Directions :: Report each line of the entries below that has the word "channel" in it.

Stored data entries
——————

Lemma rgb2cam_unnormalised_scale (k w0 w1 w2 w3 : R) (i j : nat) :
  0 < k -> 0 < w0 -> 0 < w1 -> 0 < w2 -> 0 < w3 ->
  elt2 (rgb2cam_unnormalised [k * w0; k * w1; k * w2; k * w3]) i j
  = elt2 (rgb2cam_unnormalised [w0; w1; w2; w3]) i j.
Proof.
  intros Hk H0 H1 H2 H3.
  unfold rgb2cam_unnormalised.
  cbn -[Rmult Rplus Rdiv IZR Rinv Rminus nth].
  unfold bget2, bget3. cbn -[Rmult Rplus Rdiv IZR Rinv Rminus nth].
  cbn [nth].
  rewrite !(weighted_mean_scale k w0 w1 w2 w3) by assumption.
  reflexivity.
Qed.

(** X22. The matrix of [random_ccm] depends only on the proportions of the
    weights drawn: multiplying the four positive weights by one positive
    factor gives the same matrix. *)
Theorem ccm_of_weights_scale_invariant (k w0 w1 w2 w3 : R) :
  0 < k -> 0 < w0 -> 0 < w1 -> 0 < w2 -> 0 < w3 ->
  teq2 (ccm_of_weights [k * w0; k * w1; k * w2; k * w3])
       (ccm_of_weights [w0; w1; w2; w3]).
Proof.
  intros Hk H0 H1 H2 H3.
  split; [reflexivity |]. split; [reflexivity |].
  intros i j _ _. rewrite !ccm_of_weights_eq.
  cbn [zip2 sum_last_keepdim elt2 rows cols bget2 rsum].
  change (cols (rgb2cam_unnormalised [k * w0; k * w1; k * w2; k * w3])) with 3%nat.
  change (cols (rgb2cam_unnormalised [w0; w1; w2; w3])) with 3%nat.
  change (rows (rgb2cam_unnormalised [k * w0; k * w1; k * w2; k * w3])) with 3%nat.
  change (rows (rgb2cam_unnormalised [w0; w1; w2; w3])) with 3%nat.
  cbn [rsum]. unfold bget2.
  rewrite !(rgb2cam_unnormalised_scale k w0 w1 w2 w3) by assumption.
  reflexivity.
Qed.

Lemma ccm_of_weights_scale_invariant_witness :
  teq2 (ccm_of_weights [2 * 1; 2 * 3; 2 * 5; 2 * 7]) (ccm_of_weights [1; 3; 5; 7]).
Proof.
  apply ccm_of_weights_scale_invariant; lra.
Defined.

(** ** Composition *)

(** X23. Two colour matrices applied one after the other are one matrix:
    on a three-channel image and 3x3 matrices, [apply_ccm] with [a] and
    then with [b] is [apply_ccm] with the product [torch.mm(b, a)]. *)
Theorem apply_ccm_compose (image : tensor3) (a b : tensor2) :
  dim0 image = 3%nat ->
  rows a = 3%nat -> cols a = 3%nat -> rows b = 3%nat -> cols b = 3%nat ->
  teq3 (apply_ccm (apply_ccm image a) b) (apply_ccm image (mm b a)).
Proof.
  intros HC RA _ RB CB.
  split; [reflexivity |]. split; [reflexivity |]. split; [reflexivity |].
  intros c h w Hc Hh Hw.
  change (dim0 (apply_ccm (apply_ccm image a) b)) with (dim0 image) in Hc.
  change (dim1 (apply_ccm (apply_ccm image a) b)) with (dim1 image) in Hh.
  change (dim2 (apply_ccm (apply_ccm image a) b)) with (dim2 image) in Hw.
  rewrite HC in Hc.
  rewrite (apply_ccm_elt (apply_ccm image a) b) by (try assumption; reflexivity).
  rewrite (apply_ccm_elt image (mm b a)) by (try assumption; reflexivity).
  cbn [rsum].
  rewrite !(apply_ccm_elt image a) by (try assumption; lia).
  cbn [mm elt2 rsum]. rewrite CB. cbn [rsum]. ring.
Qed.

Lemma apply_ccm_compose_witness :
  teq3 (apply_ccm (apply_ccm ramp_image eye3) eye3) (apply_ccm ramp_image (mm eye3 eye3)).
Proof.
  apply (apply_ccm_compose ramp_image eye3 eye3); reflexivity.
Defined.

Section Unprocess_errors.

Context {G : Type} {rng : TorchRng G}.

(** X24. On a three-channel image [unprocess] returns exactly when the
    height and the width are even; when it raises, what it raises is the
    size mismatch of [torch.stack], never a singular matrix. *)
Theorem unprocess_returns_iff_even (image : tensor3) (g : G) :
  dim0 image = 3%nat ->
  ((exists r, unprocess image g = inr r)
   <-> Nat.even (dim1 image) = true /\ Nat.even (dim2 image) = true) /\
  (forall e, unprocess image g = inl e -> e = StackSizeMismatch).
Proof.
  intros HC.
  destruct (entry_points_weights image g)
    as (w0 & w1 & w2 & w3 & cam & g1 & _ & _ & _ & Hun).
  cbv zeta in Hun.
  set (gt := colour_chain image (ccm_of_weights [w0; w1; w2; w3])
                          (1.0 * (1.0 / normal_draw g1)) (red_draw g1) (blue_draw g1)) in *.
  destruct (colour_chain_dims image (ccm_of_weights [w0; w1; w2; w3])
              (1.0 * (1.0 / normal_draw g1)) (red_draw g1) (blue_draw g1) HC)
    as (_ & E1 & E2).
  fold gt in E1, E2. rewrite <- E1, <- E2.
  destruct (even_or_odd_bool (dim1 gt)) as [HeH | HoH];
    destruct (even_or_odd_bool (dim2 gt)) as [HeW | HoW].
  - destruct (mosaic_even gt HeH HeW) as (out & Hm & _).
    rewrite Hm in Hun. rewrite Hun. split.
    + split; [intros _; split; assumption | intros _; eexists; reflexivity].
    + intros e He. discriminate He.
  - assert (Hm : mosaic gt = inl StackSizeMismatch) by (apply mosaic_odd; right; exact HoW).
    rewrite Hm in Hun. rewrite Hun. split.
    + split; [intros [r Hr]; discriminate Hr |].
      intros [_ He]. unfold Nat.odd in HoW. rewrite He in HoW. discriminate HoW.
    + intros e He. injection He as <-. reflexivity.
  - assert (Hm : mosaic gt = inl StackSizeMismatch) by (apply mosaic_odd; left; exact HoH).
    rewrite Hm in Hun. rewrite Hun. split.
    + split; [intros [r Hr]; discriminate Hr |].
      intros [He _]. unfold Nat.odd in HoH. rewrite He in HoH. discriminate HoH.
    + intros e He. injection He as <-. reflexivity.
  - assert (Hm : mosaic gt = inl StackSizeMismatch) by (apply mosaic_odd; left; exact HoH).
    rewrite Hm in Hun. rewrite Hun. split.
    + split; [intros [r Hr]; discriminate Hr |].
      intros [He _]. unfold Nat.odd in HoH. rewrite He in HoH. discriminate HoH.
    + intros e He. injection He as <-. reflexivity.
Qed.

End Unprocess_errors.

——————

Your response ::
    on a three-channel image and 3x3 matrices, [apply_ccm] with [a] and
(** X24. On a three-channel image [unprocess] returns exactly when the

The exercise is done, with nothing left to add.